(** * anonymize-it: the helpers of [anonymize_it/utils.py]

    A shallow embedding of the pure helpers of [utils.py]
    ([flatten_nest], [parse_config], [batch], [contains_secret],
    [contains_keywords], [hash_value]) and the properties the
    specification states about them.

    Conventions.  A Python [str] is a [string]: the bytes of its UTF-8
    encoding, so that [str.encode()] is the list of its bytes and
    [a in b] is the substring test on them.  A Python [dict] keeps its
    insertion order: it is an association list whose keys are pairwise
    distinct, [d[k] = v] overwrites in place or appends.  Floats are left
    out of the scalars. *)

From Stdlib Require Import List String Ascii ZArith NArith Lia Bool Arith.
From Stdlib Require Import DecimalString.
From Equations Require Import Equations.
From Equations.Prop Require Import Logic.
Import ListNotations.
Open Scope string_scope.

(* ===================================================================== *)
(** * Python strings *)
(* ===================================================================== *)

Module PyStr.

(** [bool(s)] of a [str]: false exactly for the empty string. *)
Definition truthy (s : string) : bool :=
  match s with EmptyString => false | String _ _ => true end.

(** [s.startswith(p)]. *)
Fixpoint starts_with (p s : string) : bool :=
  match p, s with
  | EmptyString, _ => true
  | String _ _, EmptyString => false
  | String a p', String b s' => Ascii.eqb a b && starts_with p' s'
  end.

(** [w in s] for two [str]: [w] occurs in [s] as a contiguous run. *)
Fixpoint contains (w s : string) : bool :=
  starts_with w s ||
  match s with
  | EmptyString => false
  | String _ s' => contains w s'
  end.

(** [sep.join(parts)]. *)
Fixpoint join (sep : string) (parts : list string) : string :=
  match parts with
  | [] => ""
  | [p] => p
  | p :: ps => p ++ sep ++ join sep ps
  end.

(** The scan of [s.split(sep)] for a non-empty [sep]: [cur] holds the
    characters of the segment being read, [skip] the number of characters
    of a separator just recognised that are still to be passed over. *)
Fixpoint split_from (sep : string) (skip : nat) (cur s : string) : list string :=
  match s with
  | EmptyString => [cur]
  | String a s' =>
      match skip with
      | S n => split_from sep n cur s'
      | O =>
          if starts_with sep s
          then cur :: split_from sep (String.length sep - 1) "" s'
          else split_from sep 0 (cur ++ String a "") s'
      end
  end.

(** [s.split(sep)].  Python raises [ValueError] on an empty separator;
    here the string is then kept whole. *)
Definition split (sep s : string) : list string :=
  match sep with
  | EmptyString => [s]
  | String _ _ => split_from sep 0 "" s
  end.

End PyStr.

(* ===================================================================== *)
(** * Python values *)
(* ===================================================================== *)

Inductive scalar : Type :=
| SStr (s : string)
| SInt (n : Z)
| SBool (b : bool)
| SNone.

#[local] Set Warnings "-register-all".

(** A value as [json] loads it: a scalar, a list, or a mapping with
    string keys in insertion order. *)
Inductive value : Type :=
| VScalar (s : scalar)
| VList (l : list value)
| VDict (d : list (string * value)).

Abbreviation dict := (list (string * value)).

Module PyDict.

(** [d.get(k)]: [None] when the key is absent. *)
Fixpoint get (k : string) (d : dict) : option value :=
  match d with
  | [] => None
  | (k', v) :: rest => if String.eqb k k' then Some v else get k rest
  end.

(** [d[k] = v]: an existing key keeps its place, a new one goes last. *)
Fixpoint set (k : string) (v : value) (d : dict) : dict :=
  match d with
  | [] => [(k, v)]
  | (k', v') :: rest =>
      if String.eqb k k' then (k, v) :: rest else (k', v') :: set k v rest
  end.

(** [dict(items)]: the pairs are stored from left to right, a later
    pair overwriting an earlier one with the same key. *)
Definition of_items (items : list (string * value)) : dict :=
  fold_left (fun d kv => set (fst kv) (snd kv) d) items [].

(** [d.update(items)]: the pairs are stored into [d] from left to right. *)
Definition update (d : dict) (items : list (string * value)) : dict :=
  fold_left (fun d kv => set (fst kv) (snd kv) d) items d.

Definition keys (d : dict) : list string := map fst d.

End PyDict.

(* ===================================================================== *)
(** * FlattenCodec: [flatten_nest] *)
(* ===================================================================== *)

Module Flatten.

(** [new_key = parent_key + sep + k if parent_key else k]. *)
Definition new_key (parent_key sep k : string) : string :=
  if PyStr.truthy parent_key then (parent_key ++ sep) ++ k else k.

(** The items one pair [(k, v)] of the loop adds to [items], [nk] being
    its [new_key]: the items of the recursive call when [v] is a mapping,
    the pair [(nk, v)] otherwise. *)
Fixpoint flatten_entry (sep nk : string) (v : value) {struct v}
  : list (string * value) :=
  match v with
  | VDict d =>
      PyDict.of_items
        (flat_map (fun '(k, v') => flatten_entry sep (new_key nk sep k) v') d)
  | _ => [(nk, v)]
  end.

* * *

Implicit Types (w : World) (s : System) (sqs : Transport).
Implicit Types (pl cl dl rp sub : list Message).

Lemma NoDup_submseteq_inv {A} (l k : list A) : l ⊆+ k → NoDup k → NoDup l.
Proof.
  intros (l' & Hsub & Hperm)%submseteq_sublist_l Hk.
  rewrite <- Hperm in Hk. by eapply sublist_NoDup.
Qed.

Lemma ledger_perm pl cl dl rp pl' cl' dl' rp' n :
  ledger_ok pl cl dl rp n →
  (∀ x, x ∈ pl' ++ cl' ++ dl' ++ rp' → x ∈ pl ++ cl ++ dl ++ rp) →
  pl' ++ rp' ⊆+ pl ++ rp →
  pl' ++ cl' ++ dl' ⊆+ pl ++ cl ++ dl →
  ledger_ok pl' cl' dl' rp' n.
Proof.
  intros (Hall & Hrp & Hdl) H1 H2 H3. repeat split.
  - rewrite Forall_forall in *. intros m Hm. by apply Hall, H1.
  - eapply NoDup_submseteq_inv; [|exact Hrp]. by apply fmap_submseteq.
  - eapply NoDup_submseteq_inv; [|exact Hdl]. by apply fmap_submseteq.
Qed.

Exercise objective: From the data above, reproduce word for word the lines running from the line with "End PyDict." to the line with "PyDict.of_items", ends included.

Answer to the problem:
End PyDict.

(* ===================================================================== *)
(** * FlattenCodec: [flatten_nest] *)
(* ===================================================================== *)

Module Flatten.

(** [new_key = parent_key + sep + k if parent_key else k]. *)
Definition new_key (parent_key sep k : string) : string :=
  if PyStr.truthy parent_key then (parent_key ++ sep) ++ k else k.

(** The items one pair [(k, v)] of the loop adds to [items], [nk] being
    its [new_key]: the items of the recursive call when [v] is a mapping,
    the pair [(nk, v)] otherwise. *)
Fixpoint flatten_entry (sep nk : string) (v : value) {struct v}
  : list (string * value) :=
  match v with
  | VDict d =>
      PyDict.of_items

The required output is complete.